Le Blog documentaire avait déjà poussé la porte de l’ONF pour rencontrer l’un de ses producteurs, Hugues Sweeney. Cette fois-ci, nous vous faisons entrer dans le bureau de Monique Simard, directrice du programme français de l’institution canadienne.

Comment travailler pour l’ONF ? Quelle philosophie imprègne les programmes interactifs produits au Canada ? Quels budgets, quelles audiences pour les webdocs « made in Québec » ? Et quelles perspectives ? Monique Simard nous raconte tout, avec son enthousiasme légendaire…

ONF logoLe Blog documentaire : L’ONF est aujourd’hui en pointe sur les « programmes interactifs »… Pourquoi et comment avez-vous décidé d’imposer en 2009 un volet interactif à tous les projets que vous produisez ?

photo-monique-simard1Monique Simard : Nous produisons effectivement depuis 2009 des programmes interactifs, qui incluent ce que l’on appelle « webdoc » ou « webdocumentaire ». Nous avons choisi le terme de « programme interactif » très humblement, en pensant qu’il allait durer plus longtemps que ce l’on a baptisé ailleurs « multimédia » ou « transmédia ».
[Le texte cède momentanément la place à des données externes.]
(** A [message.Printer] of golang.org/x/text for one language.  The message
    catalog is not part of the sources, so a printer is a parameter of the
    model; [SprintfRef] renders a key that is not a string, which the text
    package may refuse. *)
Record Printer : Type := {
  Sprint : string -> string;
  Sprintf : string -> string;
  SprintfRef : AirQualityIndex -> option string
}.

(** What the bot does to the outside, in order. *)
Inductive event : Type :=
| Fetch (l : Location)                          (* bot.wAPI.GetAirPollution(l) *)
| Send (m : MessageConfig)                      (* bot.Send(m) *)
| LogPrint (prefix : string) (e : error)        (* log.Print / log.Println with an error *)
| LogPrintf (format : string) (n : Z)           (* log.Printf(format, n) *)
| LogPrintln (s : string)
| Panic (prefix : string) (e : option error).   (* log.Panic: the handler stops here *)

Section Bot.

(** The provider: a fallible remote call that may answer differently each
    time; [World] is whatever state lies behind it. *)
Variable World : Type.
Variable GetAirPollution : World -> Location -> World * result ApiPollutionResponse.
Variable newLangPrinter : string -> Printer.

(** The bot with its environment: the store, the provider's state and the
    events so far. *)
Record Bot : Type := {
  store : Store;
  wAPI : World;
  events : list event
}.

Definition with_store (bot : Bot) (s : Store) : Bot :=
  {| store := s; wAPI := bot.(wAPI); events := bot.(events) |}.

Definition with_wAPI (bot : Bot) (w : World) : Bot :=
  {| store := bot.(store); wAPI := w; events := bot.(events) |}.

Definition emit (bot : Bot) (e : event) : Bot :=
  {| store := bot.(store); wAPI := bot.(wAPI); events := bot.(events) ++ [e] |}.

(** The reply of the location handler: index, description and the two inline
    buttons. *)
Definition reply (bot : Bot) (p : Printer) (chatID : Z) (dp : DataPoint) : Bot :=
  match p.(SprintfRef) dp.(Main_Aqi) with
  | None => emit bot (Panic "Sprintf: " None)
  | Some aqi =>
      let msgText :=
        [p.(Sprintf) aqiText ++ ": " ++ aqi;
         "";
         p.(Sprintf) (AQI_Description dp.(Main_Aqi))] in
      let tgMsg := NewMessage chatID (strings_Join msgText newline) in
      emit bot
        (Send (with_ReplyMarkup tgMsg
                 (InlineKeyboard
                    [(p.(Sprintf) "Notify Me on AQI changes", "notifyMe");
                     (p.(Sprintf) "Details", "details")])))
  end.

(** handleLocationMessage; [now_update] and [now_check] are the clock at
    [UpdateUserSession] and at [time.Since]. *)
Definition handleLocationMessage (bot : Bot) (msg : Message)
    (now_update now_check : Time) : Bot :=
  match msg.(msg_Location) with
  | None => bot
  | Some l =>
      let chatID := msg.(msg_Chat_ID) in
      let userID := msg.(msg_From_ID) in
      let languageCode := msg.(msg_From_LanguageCode) in
      let location :=
        {| loc_Latitude := l.(loc_Latitude); loc_Longitude := l.(loc_Longitude) |} in
      let p := newLangPrinter languageCode in
      let us :=
        SetLocation
          {| UserID := userID; ChatID := chatID; LanguageCode := languageCode;
             Longitude := 0%float; Latitude := 0%float; CreatedAt := 0 |}
          location in
      match UpdateUserSession bot.(store) us now_update with
      | (s1, Some err) => emit (with_store bot s1) (Panic "UpdateUserSession: " (Some err))
      | (s1, None) =>
          let bot := with_store bot s1 in
          match GetLastPD s1 chatID with
          | Err err => emit bot (Panic "GetLastPD: " (Some err))
          | Ok dp =>
              (* Caching pollution results for bot.store.CacheTime (10 min) *)
              if time_Since now_check (time_Unix dp.(Dt)) >? s1.(CacheTime) then
                let (w, r) := GetAirPollution bot.(wAPI) location in
                let bot := emit (with_wAPI bot w) (Fetch location) in
                match r with
                | Err err =>
                    emit (emit bot (LogPrint "GetAirPollution: " err))
                      (Send (NewMessage chatID (p.(Sprintf) safeToRetryErrMsg)))
                | Ok resp =>
                    match AddDataPoint s1 chatID resp.(resp_DP) with
                    | (s2, Some err) =>
                        emit (with_store bot s2) (Panic "AddDataPoint: " (Some err))
                    | (s2, None) =>
                        let bot := with_store bot s2 in
                        match GetLastPD s2 chatID with
                        | Err err => emit bot (Panic "GetLastPD: " (Some err))
                        | Ok dp' => reply bot p chatID dp'
                        end
                    end
                end
              else reply bot p chatID dp
          end
      end
  end.

(** The body of [Cron]'s loop for one subscription of the snapshot; [i]
    counts the messages sent.  Every [continue] of the source leaves [i] as
    it is. *)
Definition Cron_body (acc : Bot * Z) (s : AQISubscription) : Bot * Z :=
  let (bot, i) := acc in
  let location :=
    {| loc_Latitude := s.(sub_UserSession).(Latitude);
       loc_Longitude := s.(sub_UserSession).(Longitude) |} in
  let (w, r) := GetAirPollution bot.(wAPI) location in
  let bot := emit (with_wAPI bot w) (Fetch location) in
  match r with
  | Err err => (emit bot (LogPrint "GetAirPollution: " err), i)
  | Ok resp =>
      match AddDataPoint bot.(store) s.(sub_UserSession).(ChatID) resp.(resp_DP) with
      | (s1, Some err) => (emit (with_store bot s1) (LogPrint "AddDataPoint: " err), i)
      | (s1, None) =>
          let bot := with_store bot s1 in
          match GetLastPD s1 s.(sub_UserSession).(ChatID) with
          | Err err => (emit bot (LogPrint "GetLastPD: " err), i)
          | Ok dp =>
              if negb (GetAQI dp =? s.(sub_AirQualityIndex)) then
                match UpdateSubscriptionAQI s1 s.(ID) (GetAQI dp) with
                | (s2, Some err) =>
                    (emit (with_store bot s2) (LogPrint "UpdateSubscriptionAQI: " err), i)
                | (s2, None) =>
                    let headMsg :=
                      if GetAQI dp <? s.(sub_AirQualityIndex)
                      then aqiGetsBetterMsg else aqiGetsWorseMsg in
                    let p := newLangPrinter s.(sub_UserSession).(LanguageCode) in
                    let msgText :=
                      [p.(Sprint) headMsg;
                       "";
                       p.(Sprint) aqiText ++ ": " ++ p.(Sprint) (AQI_String dp.(Main_Aqi));
                       "";
                       p.(Sprint) (AQI_Description dp.(Main_Aqi))] in
                    let tgMsg :=
                      NewMessage s.(sub_UserSession).(ChatID) (strings_Join msgText newline) in
                    (emit (with_store bot s2)
                       (Send (with_ReplyMarkup tgMsg cleanupSubscriptionInline)),
                     i + 1)
                end
              else (bot, i)
          end
      end
  end.

(** [for _, s := range *subs], from the bot and count so far. *)
Definition Cron_loop (subs : list AQISubscription) (acc : Bot * Z) : Bot * Z :=
  fold_left Cron_body subs acc.

(** Cron: one snapshot of the enabled subscriptions, then the loop over it;
    the count [i] is what the last log line reports. *)
Definition Cron (bot : Bot) : Bot :=
  match ListEnabledSubscriptions bot.(store) with
  | Err err => emit bot (LogPrint "ListEnabledSubscriptions: " err)
  | Ok subs =>
      let bot :=
        emit bot (LogPrintf "%d subsription(s) to process" (Z.of_nat (List.length subs))) in
      let (bot, i) := Cron_loop subs (bot, 0) in
      emit bot (LogPrintf "Sent %d messages" i)
  end.

(** CronCleanup, the 12-hourly job. *)
Definition CronCleanup (bot : Bot) : Bot :=
  match ClenupAQISubscriptions bot.(store) with
  | (s1, Some err) => emit (with_store bot s1) (LogPrint "CronCleanup:" err)
  | (s1, None) => emit (with_store bot s1) (LogPrintln "CronCleanup complete")
  end.

End Bot.

Arguments store {World} _.
Arguments wAPI {World} _.
Arguments events {World} _.
Arguments with_store {World} bot s.
Arguments with_wAPI {World} bot w.
Arguments emit {World} bot e.
Arguments reply {World} bot p chatID dp.
Arguments CronCleanup {World} bot.
Arguments handleLocationMessage {World} GetAirPollution newLangPrinter bot msg now_update now_check.
Arguments Cron_body {World} GetAirPollution newLangPrinter acc s.
Arguments Cron_loop {World} GetAirPollution newLangPrinter subs acc.
Arguments Cron {World} GetAirPollution newLangPrinter bot.

(** ** bot.go: commands and callback queries *)

Definition authorContact : string := "andrei+aqibot@tsevan.com".
Definition aboutTextTmpl : string :=
  "Get the Air Quality Index (AQI) for the current location." ++ newline ++ "Contact: %s".
Definition startMsg : string :=
  "/airQualityIndex - get the Air Quality Index for the location," ++ newline
  ++ "/about      - into about the bot.".
Definition notifyMeCnfrmText : string :=
  "OK. I will notify you if AQI changes in your location. /mySubsription".
Definition notifyMeDelText : string := "OK. I won't notify you anymore".
Definition numberSubsTmpl : string := "You have %d subscription(s)".
Definition detailsText : string := "Details".
Definition unknownCmdMsg : string := "Just share your location or try /start".

(** A command message: the fields of [tgbotapi.Message] that [handleCommand]
    reads, and what [msg.Command()] extracts from its text. *)
Record CommandMessage : Type := {
  cmd_MessageID : Z;
  cmd_Chat_ID : Z;
  cmd_From_LanguageCode : string;
  cmd_Command : string
}.

(** The fields of [tgbotapi.CallbackQuery] that [handleCallbackQuery] reads. *)
Record CallbackQuery : Type := {
  cq_ID : string;
  cq_Data : string;
  cq_Chat_ID : Z;
  cq_MessageID : Z;
  cq_From_LanguageCode : string
}.

(** The reply markups of these handlers. *)
Inductive Markup : Type :=
| Inline (k : ReplyMarkup)
| keyboardCmds
| OneTimeReplyKeyboard (buttons : list (string * bool))   (* text, RequestLocation *)
| RemoveKeyboard (selective : bool).

(** A [tgbotapi.MessageConfig] with its reply-to id; a nil markup is [None]. *)
Record ReplyConfig : Type := {
  rc_ChatID : Z;
  rc_Text : string;
  rc_ReplyToMessageID : Z;
  rc_ReplyMarkup : option Markup
}.

Definition with_Text (m : ReplyConfig) (text : string) : ReplyConfig :=
  {| rc_ChatID := m.(rc_ChatID); rc_Text := text;
     rc_ReplyToMessageID := m.(rc_ReplyToMessageID);
     rc_ReplyMarkup := m.(rc_ReplyMarkup) |}.

Definition with_Markup (m : ReplyConfig) (k : Markup) : ReplyConfig :=
  {| rc_ChatID := m.(rc_ChatID); rc_Text := m.(rc_Text);
     rc_ReplyToMessageID := m.(rc_ReplyToMessageID);
     rc_ReplyMarkup := Some k |}.

(** What these handlers do to the outside, in order. *)
Inductive action : Type :=
| Answered (m : ReplyConfig)                 (* bot.Send(tgMsg) *)
| Logged (prefix : string) (e : error)       (* log.Print / log.Println with an error *)
| Panicked (e : error).                      (* log.Panic(err): the handler stops here *)

(** [p.Sprintf] with arguments, for one language; the first argument is the
    template of the source. *)
Record Formatter : Type := {
  Sprintf_d : string -> Z -> string;
  Sprintf_s : string -> string -> string;
  Sprintf_v : string -> error -> string;
  Sprintf_ffs : string -> float -> float -> string -> string;
  Sprintf_sf : string -> string -> float -> string
}.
L’ONF est une institution ancienne, dont la création remonte à 1939, mais qui a toujours été à la fine pointe de la technologie. Le son direct, l’Imax ont été inventés ici. La question qui se pose aujourd’hui, c’est : comment les nouvelles technologies peuvent-elles permettre aux artistes de nourrir leurs processus créatifs ?

Le « virage numérique » a bien sûr plusieurs dimensions. Il nous offre de nouveaux matériels, mais surtout il induit un changement fondamental dans les communications inter-personnelles et il a un effet de transformation sur les œuvres.

L’effort numérique de l’ONF s’est donc notamment développé par l’ouverture d’une salle de visionnage numérique non géolocalisée : onf.ca, sur laquelle vous pouvez retrouver de très nombreux films.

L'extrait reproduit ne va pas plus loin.